Saved entries
+ + + +
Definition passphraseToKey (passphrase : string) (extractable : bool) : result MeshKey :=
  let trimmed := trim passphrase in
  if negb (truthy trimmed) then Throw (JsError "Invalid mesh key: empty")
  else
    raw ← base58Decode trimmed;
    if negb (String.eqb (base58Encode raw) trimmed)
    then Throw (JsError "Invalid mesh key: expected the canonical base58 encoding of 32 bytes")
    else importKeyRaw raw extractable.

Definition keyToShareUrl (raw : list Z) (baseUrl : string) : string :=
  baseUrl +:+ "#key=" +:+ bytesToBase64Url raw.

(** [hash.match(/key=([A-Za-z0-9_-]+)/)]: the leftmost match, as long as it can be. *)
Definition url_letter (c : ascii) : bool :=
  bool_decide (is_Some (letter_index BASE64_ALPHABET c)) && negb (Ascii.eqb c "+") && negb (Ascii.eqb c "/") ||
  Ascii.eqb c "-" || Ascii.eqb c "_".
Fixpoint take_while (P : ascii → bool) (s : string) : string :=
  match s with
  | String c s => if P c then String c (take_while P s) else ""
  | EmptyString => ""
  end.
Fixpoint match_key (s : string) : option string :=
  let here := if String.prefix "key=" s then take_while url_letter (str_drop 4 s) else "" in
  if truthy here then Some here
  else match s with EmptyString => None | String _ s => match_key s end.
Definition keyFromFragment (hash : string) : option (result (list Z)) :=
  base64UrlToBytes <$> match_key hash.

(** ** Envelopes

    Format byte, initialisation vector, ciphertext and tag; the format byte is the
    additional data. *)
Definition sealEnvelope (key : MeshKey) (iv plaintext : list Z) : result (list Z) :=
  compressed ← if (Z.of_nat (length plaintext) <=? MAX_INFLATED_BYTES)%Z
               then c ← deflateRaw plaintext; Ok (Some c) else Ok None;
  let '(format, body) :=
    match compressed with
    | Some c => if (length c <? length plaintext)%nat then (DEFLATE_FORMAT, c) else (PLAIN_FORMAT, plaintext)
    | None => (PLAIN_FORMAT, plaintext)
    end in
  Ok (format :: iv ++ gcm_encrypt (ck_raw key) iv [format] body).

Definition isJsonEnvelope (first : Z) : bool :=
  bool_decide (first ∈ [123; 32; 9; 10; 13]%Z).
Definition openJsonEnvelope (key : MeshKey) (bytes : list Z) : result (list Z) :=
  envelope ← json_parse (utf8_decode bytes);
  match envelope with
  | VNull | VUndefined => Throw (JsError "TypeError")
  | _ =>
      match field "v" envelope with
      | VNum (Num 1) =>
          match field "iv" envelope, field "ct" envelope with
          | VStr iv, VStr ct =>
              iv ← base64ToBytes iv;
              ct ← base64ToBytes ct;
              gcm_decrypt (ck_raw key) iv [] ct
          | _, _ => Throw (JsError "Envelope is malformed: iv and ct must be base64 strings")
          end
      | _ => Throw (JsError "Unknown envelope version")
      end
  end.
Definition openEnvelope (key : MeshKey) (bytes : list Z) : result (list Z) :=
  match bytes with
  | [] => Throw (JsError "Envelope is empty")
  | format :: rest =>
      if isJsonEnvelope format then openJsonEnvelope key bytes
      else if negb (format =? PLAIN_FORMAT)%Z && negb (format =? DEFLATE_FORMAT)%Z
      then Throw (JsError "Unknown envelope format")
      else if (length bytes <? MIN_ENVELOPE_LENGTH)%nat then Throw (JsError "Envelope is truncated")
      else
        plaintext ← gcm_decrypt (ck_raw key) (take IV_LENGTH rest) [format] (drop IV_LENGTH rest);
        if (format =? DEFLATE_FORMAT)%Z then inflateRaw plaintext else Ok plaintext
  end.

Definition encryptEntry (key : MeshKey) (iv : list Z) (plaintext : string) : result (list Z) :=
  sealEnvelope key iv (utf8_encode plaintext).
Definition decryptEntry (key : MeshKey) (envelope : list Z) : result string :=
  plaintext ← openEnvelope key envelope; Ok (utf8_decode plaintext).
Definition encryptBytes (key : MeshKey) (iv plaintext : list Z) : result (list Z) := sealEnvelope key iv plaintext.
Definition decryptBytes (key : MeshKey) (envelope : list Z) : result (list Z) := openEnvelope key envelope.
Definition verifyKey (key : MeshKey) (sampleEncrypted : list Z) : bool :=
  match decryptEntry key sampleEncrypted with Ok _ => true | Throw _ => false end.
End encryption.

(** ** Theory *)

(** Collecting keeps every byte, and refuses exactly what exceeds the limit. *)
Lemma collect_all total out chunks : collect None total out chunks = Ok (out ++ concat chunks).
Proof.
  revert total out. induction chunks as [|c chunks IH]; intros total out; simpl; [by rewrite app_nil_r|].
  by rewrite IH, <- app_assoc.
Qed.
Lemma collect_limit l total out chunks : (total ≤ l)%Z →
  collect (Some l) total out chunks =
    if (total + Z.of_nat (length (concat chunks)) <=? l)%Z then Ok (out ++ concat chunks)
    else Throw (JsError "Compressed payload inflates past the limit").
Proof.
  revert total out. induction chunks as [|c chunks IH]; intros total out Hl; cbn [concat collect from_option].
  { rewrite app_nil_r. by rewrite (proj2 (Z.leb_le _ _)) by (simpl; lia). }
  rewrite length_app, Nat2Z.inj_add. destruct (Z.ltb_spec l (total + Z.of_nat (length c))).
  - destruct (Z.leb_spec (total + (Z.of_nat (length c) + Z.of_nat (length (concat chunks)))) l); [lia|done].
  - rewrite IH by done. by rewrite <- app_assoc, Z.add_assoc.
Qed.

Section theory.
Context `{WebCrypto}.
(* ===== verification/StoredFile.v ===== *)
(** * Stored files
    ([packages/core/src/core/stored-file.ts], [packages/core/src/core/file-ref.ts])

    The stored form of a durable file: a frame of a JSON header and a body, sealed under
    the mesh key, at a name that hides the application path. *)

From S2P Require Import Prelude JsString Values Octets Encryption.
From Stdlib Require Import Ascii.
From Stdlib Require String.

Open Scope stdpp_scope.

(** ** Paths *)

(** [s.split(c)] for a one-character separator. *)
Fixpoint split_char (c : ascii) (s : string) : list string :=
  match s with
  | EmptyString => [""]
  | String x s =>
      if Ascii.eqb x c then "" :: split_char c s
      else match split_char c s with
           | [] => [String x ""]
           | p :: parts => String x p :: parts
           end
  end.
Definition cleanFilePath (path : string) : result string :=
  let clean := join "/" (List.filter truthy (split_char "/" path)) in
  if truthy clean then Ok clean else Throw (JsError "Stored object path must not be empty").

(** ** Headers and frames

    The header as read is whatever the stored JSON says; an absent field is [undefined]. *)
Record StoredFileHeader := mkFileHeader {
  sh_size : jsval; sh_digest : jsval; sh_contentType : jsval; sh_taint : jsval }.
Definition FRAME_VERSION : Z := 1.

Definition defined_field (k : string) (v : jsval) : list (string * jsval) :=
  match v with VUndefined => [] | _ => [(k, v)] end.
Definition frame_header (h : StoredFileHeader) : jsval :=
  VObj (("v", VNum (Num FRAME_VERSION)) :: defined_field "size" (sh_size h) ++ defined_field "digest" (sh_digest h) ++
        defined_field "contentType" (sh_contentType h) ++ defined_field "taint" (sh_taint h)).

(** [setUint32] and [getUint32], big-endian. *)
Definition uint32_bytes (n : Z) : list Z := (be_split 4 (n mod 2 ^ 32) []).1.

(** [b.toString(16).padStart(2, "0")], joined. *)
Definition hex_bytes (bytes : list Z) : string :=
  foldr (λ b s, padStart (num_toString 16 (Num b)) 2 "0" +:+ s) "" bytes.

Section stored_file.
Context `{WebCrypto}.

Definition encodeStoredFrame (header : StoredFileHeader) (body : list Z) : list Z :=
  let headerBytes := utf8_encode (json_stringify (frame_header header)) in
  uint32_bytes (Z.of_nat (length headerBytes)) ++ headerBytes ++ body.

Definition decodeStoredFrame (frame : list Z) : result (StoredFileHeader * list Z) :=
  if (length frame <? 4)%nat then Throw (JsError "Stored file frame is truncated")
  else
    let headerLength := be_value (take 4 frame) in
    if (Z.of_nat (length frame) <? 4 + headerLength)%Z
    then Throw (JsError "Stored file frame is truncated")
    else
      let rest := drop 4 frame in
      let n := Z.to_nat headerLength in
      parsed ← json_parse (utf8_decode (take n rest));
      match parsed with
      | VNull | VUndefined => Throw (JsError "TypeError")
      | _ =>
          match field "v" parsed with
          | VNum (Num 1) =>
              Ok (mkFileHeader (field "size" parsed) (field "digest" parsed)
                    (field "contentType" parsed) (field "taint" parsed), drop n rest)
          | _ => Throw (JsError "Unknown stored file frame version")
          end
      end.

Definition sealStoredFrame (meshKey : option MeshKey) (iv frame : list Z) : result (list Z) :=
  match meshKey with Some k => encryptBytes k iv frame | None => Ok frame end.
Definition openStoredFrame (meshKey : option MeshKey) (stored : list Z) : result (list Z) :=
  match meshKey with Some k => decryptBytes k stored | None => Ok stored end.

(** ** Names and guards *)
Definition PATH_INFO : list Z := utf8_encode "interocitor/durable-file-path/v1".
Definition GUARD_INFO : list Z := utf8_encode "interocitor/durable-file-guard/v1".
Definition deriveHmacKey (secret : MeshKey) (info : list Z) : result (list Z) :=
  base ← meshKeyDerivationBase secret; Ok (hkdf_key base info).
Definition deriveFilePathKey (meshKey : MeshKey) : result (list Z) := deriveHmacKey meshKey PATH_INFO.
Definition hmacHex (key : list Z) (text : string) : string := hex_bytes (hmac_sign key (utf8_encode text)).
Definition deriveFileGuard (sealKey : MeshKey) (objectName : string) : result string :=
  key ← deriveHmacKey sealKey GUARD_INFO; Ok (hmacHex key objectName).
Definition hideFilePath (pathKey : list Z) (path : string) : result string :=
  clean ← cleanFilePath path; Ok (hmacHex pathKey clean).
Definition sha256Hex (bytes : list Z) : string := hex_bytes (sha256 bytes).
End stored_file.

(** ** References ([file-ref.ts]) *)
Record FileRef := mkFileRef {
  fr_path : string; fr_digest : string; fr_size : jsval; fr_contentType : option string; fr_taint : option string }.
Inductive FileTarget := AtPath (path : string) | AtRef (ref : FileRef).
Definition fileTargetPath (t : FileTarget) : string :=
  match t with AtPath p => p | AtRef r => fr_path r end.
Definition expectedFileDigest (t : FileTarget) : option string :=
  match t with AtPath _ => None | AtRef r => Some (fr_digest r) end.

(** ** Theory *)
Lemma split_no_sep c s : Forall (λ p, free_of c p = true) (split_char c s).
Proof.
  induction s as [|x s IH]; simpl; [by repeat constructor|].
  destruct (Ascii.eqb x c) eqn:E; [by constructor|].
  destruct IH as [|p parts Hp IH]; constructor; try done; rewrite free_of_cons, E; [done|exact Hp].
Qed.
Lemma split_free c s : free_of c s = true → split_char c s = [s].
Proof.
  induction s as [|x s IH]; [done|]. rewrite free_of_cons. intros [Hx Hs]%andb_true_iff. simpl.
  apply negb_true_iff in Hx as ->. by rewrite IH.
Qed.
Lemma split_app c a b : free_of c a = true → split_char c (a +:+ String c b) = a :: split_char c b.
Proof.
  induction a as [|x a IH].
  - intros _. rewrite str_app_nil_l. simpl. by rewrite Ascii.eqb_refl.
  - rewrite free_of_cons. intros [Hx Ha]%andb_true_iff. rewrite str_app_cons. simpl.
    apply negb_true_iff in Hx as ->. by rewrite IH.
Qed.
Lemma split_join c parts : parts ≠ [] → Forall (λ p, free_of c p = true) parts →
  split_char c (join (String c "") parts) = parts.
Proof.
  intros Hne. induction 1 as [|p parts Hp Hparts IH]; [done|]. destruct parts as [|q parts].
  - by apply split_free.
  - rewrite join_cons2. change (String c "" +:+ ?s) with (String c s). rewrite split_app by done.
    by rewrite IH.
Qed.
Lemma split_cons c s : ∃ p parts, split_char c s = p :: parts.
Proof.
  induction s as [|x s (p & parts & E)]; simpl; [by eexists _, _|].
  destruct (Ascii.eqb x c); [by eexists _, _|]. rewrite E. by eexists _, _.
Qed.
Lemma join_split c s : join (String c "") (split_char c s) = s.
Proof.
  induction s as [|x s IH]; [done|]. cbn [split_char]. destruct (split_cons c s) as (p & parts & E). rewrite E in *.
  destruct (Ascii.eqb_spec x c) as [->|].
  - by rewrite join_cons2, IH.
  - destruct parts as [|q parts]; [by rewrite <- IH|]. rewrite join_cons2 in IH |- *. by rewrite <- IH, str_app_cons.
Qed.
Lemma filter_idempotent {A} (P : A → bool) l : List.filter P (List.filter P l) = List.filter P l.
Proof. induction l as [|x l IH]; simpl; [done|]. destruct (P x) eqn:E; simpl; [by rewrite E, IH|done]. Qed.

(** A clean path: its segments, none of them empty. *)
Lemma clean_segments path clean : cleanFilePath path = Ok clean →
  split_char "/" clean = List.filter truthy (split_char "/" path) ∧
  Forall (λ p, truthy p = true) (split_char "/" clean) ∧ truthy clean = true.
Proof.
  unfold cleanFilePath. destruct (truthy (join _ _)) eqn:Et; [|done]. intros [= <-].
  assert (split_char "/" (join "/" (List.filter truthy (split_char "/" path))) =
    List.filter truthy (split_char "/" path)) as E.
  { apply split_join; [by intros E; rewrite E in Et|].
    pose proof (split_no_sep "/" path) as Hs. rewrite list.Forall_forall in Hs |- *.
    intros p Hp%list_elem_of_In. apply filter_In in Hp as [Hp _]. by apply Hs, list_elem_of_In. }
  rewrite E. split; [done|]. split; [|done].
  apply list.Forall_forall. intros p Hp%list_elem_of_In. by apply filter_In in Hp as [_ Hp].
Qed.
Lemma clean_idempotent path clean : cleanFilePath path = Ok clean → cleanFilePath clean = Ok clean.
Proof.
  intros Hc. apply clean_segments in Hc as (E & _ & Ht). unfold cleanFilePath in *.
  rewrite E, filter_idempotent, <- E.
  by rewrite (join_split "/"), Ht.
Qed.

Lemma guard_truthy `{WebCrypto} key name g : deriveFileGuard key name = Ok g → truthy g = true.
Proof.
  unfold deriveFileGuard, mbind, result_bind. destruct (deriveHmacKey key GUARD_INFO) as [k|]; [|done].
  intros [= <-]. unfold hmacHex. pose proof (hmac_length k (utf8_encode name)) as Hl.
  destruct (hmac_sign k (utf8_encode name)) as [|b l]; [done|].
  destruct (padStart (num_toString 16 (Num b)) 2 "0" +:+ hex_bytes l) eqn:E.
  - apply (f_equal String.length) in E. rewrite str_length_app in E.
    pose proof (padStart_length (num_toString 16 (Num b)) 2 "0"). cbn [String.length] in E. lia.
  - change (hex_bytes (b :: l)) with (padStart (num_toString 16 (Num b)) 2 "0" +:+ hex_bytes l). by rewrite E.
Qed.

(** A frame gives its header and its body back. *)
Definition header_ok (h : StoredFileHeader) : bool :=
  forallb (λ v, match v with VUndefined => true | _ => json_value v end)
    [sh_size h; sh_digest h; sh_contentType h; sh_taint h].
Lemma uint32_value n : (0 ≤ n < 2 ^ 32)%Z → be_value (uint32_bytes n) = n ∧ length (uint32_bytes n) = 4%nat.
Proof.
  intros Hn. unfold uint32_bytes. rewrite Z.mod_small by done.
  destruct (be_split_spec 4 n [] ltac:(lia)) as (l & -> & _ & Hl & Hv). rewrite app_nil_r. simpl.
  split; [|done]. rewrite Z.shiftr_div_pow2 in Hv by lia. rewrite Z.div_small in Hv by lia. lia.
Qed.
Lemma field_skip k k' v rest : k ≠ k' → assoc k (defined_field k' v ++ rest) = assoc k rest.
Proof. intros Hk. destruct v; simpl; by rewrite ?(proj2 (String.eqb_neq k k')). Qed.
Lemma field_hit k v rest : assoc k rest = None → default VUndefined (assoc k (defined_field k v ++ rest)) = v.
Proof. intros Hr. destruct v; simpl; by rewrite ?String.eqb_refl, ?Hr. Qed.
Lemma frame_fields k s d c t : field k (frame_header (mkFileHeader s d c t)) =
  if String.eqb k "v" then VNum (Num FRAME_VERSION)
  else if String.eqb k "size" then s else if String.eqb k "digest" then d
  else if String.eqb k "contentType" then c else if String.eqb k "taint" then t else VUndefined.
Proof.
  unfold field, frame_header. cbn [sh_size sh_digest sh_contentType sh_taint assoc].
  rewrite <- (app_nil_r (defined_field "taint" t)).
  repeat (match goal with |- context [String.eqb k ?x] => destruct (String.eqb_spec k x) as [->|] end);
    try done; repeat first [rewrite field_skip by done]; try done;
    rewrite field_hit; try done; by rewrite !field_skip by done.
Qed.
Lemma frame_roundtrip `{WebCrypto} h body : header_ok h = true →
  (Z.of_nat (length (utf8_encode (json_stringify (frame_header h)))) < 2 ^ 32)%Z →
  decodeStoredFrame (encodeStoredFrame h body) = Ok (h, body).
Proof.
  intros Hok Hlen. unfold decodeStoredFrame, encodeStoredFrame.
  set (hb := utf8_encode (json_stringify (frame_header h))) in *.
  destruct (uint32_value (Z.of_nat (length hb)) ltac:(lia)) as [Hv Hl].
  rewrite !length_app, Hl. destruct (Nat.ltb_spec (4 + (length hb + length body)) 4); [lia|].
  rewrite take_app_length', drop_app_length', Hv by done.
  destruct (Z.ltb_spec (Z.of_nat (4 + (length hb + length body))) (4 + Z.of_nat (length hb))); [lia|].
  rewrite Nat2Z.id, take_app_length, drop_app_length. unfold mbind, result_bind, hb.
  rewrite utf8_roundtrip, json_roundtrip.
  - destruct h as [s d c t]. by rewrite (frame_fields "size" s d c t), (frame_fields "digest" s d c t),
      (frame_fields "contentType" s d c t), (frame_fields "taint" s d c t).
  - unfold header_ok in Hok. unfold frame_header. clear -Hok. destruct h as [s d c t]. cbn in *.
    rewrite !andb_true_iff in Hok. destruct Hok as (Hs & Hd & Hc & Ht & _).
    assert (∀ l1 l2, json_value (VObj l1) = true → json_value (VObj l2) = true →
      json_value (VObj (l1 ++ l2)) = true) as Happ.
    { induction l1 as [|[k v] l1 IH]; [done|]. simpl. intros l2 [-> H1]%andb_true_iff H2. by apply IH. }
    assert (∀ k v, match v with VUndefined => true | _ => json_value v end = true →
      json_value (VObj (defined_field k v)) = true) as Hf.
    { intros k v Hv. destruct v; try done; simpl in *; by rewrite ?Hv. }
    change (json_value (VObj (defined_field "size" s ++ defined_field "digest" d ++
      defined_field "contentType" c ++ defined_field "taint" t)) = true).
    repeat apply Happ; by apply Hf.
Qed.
+ + + +
» Task details: Among the lines above, repeat exactly those from the line with "From Stdlib Require String." to the line with "let clean := join", counting both ends.

» Output below:
From Stdlib Require String.

Open Scope stdpp_scope.

(** ** Paths *)

(** [s.split(c)] for a one-character separator. *)
Fixpoint split_char (c : ascii) (s : string) : list string :=
  match s with
  | EmptyString => [""]
  | String x s =>
      if Ascii.eqb x c then "" :: split_char c s
      else match split_char c s with
           | [] => [String x ""]
           | p :: parts => String x p :: parts
           end
  end.
Definition cleanFilePath (path : string) : result string :=
  let clean := join "/" (List.filter truthy (split_char "/" path)) in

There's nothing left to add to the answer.